(Beginning of RECORDS PROVIDED)
(** * SteamDB_gamebot: the free-games change-detection loop of [main.py]

    A shallow embedding of the Steam catalogue fetcher ([SteamAPI]) and of the
    polling cycle ([check_free_games]) that announces newly free games, with
    the properties of the fetch / filter / de-duplicate / diff / notify
    pipeline proved about it. *)

From Stdlib Require Import ZArith QArith Qround Qcanon Qabs Qpower String Ascii List Lia.
From stdpp Require Import base decidable countable gmap sets list strings pretty.

Open Scope string_scope.
Open Scope list_scope.
Open Scope Z_scope.

(** ** Python values

    The objects the program handles: what [response.json()] decodes, and the
    values stored in the dictionaries the fetcher builds.  A dictionary keeps
    its items in insertion order.  A [float] is represented by the rational
    number it denotes (every finite float is one); NaN and the infinities,
    which standard JSON cannot express, are not represented.  The result of
    an operation on floats is rounded to the nearest binary64, as Python
    rounds it ([binary64] below). *)

#[warnings="-register-all"]
Inductive pyval : Type :=
  | PyNone
  | PyBool (b : bool)
  | PyInt (z : Z)
  | PyFloat (q : Q)
  | PyStr (s : string)
  | PyList (items : list pyval)
  | PyDict (items : list (string * pyval)).

(** ** Exceptions

    All of them derive from [Exception], so [except Exception] catches each. *)

Inductive exn : Type :=
  | AttributeError      (* [.get] on an object that has no such method *)
  | TypeError           (* wrong operand type, not iterable, unhashable *)
  | ValueError
  | OverflowError       (* integer too large for a float *)
  | ClientError         (* aiohttp: the request could not be carried out *)
  | JSONDecodeError     (* [response.json()] on a body that is not JSON *)
  | HTTPException.      (* discord: the message could not be sent *)

Inductive result (A : Type) : Type :=
  | Ok (a : A)
  | Raise (e : exn).
Arguments Ok {A} a.
Arguments Raise {A} e.

(** ** Computations: mutable state and exceptions

    [Py S A] is a Python computation over mutable state [S] that returns an
    [A] or raises.  The state reached when an exception is raised is kept:
    what was appended to a list before the exception is still there in the
    handler and after it. *)

Definition Py (S A : Type) : Type := S -> S * result A.

Definition ret {S A} (a : A) : Py S A := fun s => (s, Ok a).

Definition raise {S A} (e : exn) : Py S A := fun s => (s, Raise e).

Definition bind {S A B} (m : Py S A) (k : A -> Py S B) : Py S B :=
  fun s =>
    match m s with
    | (s', Ok a) => k a s'
    | (s', Raise e) => (s', Raise e)
    end.

Definition get_state {S} : Py S S := fun s => (s, Ok s).

Definition modify {S} (f : S -> S) : Py S unit := fun s => (f s, Ok tt).

(** [try: body / except Exception as e: handler e] *)
Definition try_except {S A} (body : Py S A) (handler : exn -> Py S A) : Py S A :=
  fun s =>
    match body s with
    | (s', Ok a) => (s', Ok a)
    | (s', Raise e) => handler e s'
    end.

Declare Scope py_scope.
Delimit Scope py_scope with py.
Notation "x <- m ;; k" := (bind m (fun x => k))
  (at level 100, m at next level, right associativity) : py_scope.
Notation "m ;; k" := (bind m (fun _ => k))
  (at level 100, right associativity) : py_scope.
Open Scope py_scope.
(End of RECORDS PROVIDED)
■ REQUIRED WORK
Set the data down again in full, exactly as given.

■ TASK OUTPUT
(** * SteamDB_gamebot: the free-games change-detection loop of [main.py]

    A shallow embedding of the Steam catalogue fetcher ([SteamAPI]) and of the
    polling cycle ([check_free_games]) that announces newly free games, with
    the properties of the fetch / filter / de-duplicate / diff / notify
    pipeline proved about it. *)

From Stdlib Require Import ZArith QArith Qround Qcanon Qabs Qpower String Ascii List Lia.
From stdpp Require Import base decidable countable gmap sets list strings pretty.

Open Scope string_scope.
Open Scope list_scope.
Open Scope Z_scope.

(** ** Python values

    The objects the program handles: what [response.json()] decodes, and the
    values stored in the dictionaries the fetcher builds.  A dictionary keeps
    its items in insertion order.  A [float] is represented by the rational
    number it denotes (every finite float is one); NaN and the infinities,
    which standard JSON cannot express, are not represented.  The result of
    an operation on floats is rounded to the nearest binary64, as Python
    rounds it ([binary64] below). *)

#[warnings="-register-all"]
Inductive pyval : Type :=
  | PyNone
  | PyBool (b : bool)
  | PyInt (z : Z)
  | PyFloat (q : Q)
  | PyStr (s : string)
  | PyList (items : list pyval)
  | PyDict (items : list (string * pyval)).

(** ** Exceptions

    All of them derive from [Exception], so [except Exception] catches each. *)

Inductive exn : Type :=
  | AttributeError      (* [.get] on an object that has no such method *)
  | TypeError           (* wrong operand type, not iterable, unhashable *)
  | ValueError
  | OverflowError       (* integer too large for a float *)
  | ClientError         (* aiohttp: the request could not be carried out *)
  | JSONDecodeError     (* [response.json()] on a body that is not JSON *)
  | HTTPException.      (* discord: the message could not be sent *)

Inductive result (A : Type) : Type :=
  | Ok (a : A)
  | Raise (e : exn).
Arguments Ok {A} a.
Arguments Raise {A} e.

(** ** Computations: mutable state and exceptions

    [Py S A] is a Python computation over mutable state [S] that returns an
    [A] or raises.  The state reached when an exception is raised is kept:
    what was appended to a list before the exception is still there in the
    handler and after it. *)

Definition Py (S A : Type) : Type := S -> S * result A.

Definition ret {S A} (a : A) : Py S A := fun s => (s, Ok a).

Definition raise {S A} (e : exn) : Py S A := fun s => (s, Raise e).

Definition bind {S A B} (m : Py S A) (k : A -> Py S B) : Py S B :=
  fun s =>
    match m s with
    | (s', Ok a) => k a s'
    | (s', Raise e) => (s', Raise e)
    end.

Definition get_state {S} : Py S S := fun s => (s, Ok s).

Definition modify {S} (f : S -> S) : Py S unit := fun s => (f s, Ok tt).

(** [try: body / except Exception as e: handler e] *)
Definition try_except {S A} (body : Py S A) (handler : exn -> Py S A) : Py S A :=
  fun s =>
    match body s with
    | (s', Ok a) => (s', Ok a)
    | (s', Raise e) => handler e s'
    end.

Declare Scope py_scope.
Delimit Scope py_scope with py.
Notation "x <- m ;; k" := (bind m (fun x => k))
  (at level 100, m at next level, right associativity) : py_scope.
Notation "m ;; k" := (bind m (fun _ => k))
  (at level 100, right associativity) : py_scope.
Open Scope py_scope.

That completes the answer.